Education & schools work update
Headlines from the world of education and schools work:
- Boys lag behind girls after two school years: Boys are lagging behind girls in the basics after just two years at school, official figures show.
- NUS starts campaign to oust leading Lib Dems: National Union of Students launch ‘decapitation’ strategy aimed at ousting Nick Clegg and other top Liberal Democrats in protest at the party’s U-turn on tuition fees.
- Heads back plans for central funding of schools: Head teachers have given a broad welcome to plans for Whitehall to take full control of state school funding in England.
- Sure Start children’s centres told to charge for some services: Sarah Teather, the children’s minister, says in an interview with the Observer that services should be targeted at the neediest. Middle-class parents are likely to be charged for an increasing number of services at their local children’s centres under radical plans to overhaul Sure Start – the Labour government’s flagship childcare programme.
- Teachers fear restraint powers will bring chaos: Thousands of teachers in the UK fear chaos in the classroom if the Government goes ahead with plans to give them powers to restrain and search unruly pupils without proper training.
- Exams culture ‘fuelling teenage mental health problems’: A toxic mix of exam pressure, celebrity culture and the internet is fuelling mental health problems among schoolchildren, according to a leading headmistress.
- 700,000 children acting as carers, survey shows:
BBC survey finds roughly 8% of secondary school pupils tested taking on caring roles. Almost 700,000 children in the UK may be acting as carers for parents or other relatives.
- Badly behaved pupils ‘should be banned from mainstream school for 12 months’: Badly behaved children are being fast-tracked back into the classroom after being suspended from school for just a few days, according to research.
- Law on religious assemblies in schools ‘should be axed’: Laws forcing schools to stage a daily Christian assembly should be scrapped because children should not be “coerced” into religion, according to a head teachers’ leader.

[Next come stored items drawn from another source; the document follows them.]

(** The one-call-at-a-time [try_enqueue] is the concurrent one run
    without interference: whenever it returns, the same call made by an idle
    producer [t] and run alone leaves the same memory and the same answer. *)
Theorem try_enqueue_solo s t x b q' :
  prods s !! t = Some PIdle ->
  try_enqueue (mem s) x = Ok (b, q') ->
  exists acts s', run step (CallEnqueue t x :: acts) s = Some s'
    /\ (forall a, a ∈ acts -> a = ProducerStep t)
    /\ mem s' = q' /\ prods s' !! t = Some PIdle
    /\ accepted s' = accepted s ++ (if b then [(t, x)] else []).
Proof.
  intros Ht E. pose proof (lookup_lt_Some _ _ _ Ht) as Hlt.
  unfold try_enqueue in E. cbn [try_enqueue_loop] in E.
  destruct (buffer (mem s) !! slot_index (mem s) (producer_index (mem s))) as [sl|] eqn:Hl; [|done].
  destruct (wrap_i64 (sequence sl - producer_index (mem s)) =? 0) eqn:E0;
    [|destruct (wrap_i64 (sequence sl - producer_index (mem s)) <? 0) eqn:E1]; simplify_eq.
  - exists (replicate 5 (ProducerStep t)).
    eexists (mkSys _ (<[t := PIdle]> (prods s)) (cons s) (claimed s ++ [(t, x)])
               (accepted s ++ [(t, x)]) (received s)).
    split; [|split; [|by cbn; rewrite list_lookup_insert_eq]].
    + repeat (cbn; rewrite ?Ht, ?list_lookup_insert_eq, ?list_insert_insert_eq, ?Hl, ?E0,
                ?Z.eqb_refl by (rewrite ?length_insert; done)). done.
    + intros a Ha. by apply elem_of_replicate in Ha as [-> _].
  - exists (replicate 2 (ProducerStep t)).
    eexists (mkSys _ (<[t := PIdle]> (prods s)) (cons s) (claimed s) (accepted s) (received s)).
    split; [|split; [|by cbn; rewrite list_lookup_insert_eq, app_nil_r]].
    + repeat (cbn; rewrite ?Ht, ?list_lookup_insert_eq, ?list_insert_insert_eq, ?Hl, ?E0, ?E1
                by (rewrite ?length_insert; done)). done.
    + intros a Ha. by apply elem_of_replicate in Ha as [-> _].
Qed.
End properties.

(** ** A two-slot ring with two producers, run on concrete schedules *)
Definition ring2 : MpscBoundedQueue nat :=
  mkQueue [mkSlot 0 None; mkSlot 1 None] 2 0 0 1.

Example ring2_new : new 2 = Ok ring2.
Proof. reflexivity. Qed.

Lemma ring2_rep : rep ring2 0 [].
Proof.
  destruct (new_rep (T := nat) 2) as (q & Hq & Hr & _); [lia|].
  by rewrite ring2_new in Hq; simplify_eq.
Qed.

(** Both producers read position 0; producer 1 wins it, producer 0 retries and
    claims position 1; both are about to write their slots. *)
Definition racing : list (action nat) :=
  [CallEnqueue 0 10%nat; CallEnqueue 1 20%nat; ProducerStep 0; ProducerStep 1; ProducerStep 0;
   ProducerStep 1; ProducerStep 1; ProducerStep 0; ProducerStep 0; ProducerStep 0; ProducerStep 0].

(** Then both publish, and producer 0 loads position 2 of the now full ring. *)
Definition filling : list (action nat) :=
  racing ++ [ProducerStep 0; ProducerStep 1; ProducerStep 1; ProducerStep 0;
             CallEnqueue 0 30%nat; ProducerStep 0].

(** Instead of enqueuing, the consumer takes the oldest item. *)
Definition receiving : list (action nat) :=
  racing ++ [ProducerStep 0; ProducerStep 1; ProducerStep 1; ProducerStep 0;
             CallDequeue; ConsumerStep; ConsumerStep; ConsumerStep; ConsumerStep].

Definition after (acts : list (action nat)) : sys nat :=
  default (initial 2 ring2) (run step acts (initial 2 ring2)).

Lemma after_reachable acts :
  is_Some (run step acts (initial 2 ring2)) -> reachable 2 ring2 (after acts).
Proof.
  intros [s Hs]. unfold after. rewrite Hs. by apply (run_reaches step acts).
Qed.

Lemma mpsc_memory_safe_witness :
  slot_index (mem (after racing)) 1 <> slot_index (mem (after racing)) 0
  /\ cons (after racing) <> CUndefined.
Proof.
  destruct (mpsc_memory_safe 2 ring2 (after racing) ring2_rep) as (_ & _ & HU & HW & _).
  - apply after_reachable. eexists; vm_compute; reflexivity.
  - vm_compute; reflexivity.
  - split; [|exact HU]. apply (HW 0%nat 1%nat 10%nat 20%nat 1 0); [lia|vm_compute; reflexivity..].
Defined.

Lemma mpsc_fifo_witness :
  received (after receiving) = [20%nat]
  /\ (exists rest, (claimed (after receiving)).*2 = received (after receiving) ++ rest)
  /\ by_producer 0 (claimed (after receiving)) = by_producer 0 (accepted (after receiving)) ++ [].
Proof.
  destruct (mpsc_fifo 2 ring2 (after receiving) ring2_rep) as (HP & _ & HO).
  - apply after_reachable. eexists; vm_compute; reflexivity.
  - vm_compute; reflexivity.
  - split; [vm_compute; reflexivity|]. split; [exact HP|]. exact (HO 0%nat).
Defined.

Lemma mpsc_refusals_witness : claims (after filling) = freed (after filling) + 2.
Proof.
  destruct (mpsc_refusals 2 ring2 (after filling) ring2_rep) as (HF & _).
  - apply after_reachable. eexists; vm_compute; reflexivity.
  - vm_compute; reflexivity.
  - eapply (HF 0%nat (PLoadSeq 30%nat 2)); vm_compute; reflexivity.
Defined.

Lemma mpsc_quiescent_rep_witness : rep (mem (after receiving)) 1 [10%nat].
Proof.
  apply (mpsc_quiescent_rep 2 ring2 (after receiving) ring2_rep).
  - apply after_reachable. eexists; vm_compute; reflexivity.
  - vm_compute; reflexivity.
  - vm_compute; reflexivity.
  - intros t pc Ht. vm_compute in Ht. destruct t as [|[|t]]; congruence.
Defined.

Lemma try_enqueue_solo_witness :
  exists acts s', run step (CallEnqueue 1 5%nat :: acts) (initial 2 ring2) = Some s'
    /\ accepted s' = [(1%nat, 5%nat)].
Proof.
  destruct (try_enqueue_solo (initial 2 ring2) 1 5%nat true
    (mkQueue [mkSlot 1 (Some 5%nat); mkSlot 1 None] 2 1 0 1)) as (acts & s' & Hr & _ & _ & _ & Ha).
  - vm_compute; reflexivity.
  - vm_compute; reflexivity.
  - exists acts, s'. split; [exact Hr|exact Ha].
Defined.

- School pupils plan national walkout over tuition fees: Thousands of schoolchildren and sixth formers are expected to take part in a national walkout on Wednesday as student protests over fees, which saw more than 50,000 people march in London last week, are stepped up across the country.
- GCSEs to punish poor spelling: For seven years, spelling, punctuation and grammar have been deemed less than essential in GCSE exams, but under rules set to be outlined in an education White Paper, pupils will lose as much as five cent of their marks in all subjects if they fall short with their written English.
- Teachers stunned after Michael Gove scraps ‘sport for all’ funding: Schools fear for health of children and Olympic legacy following decision to axe £162m of government money for sport.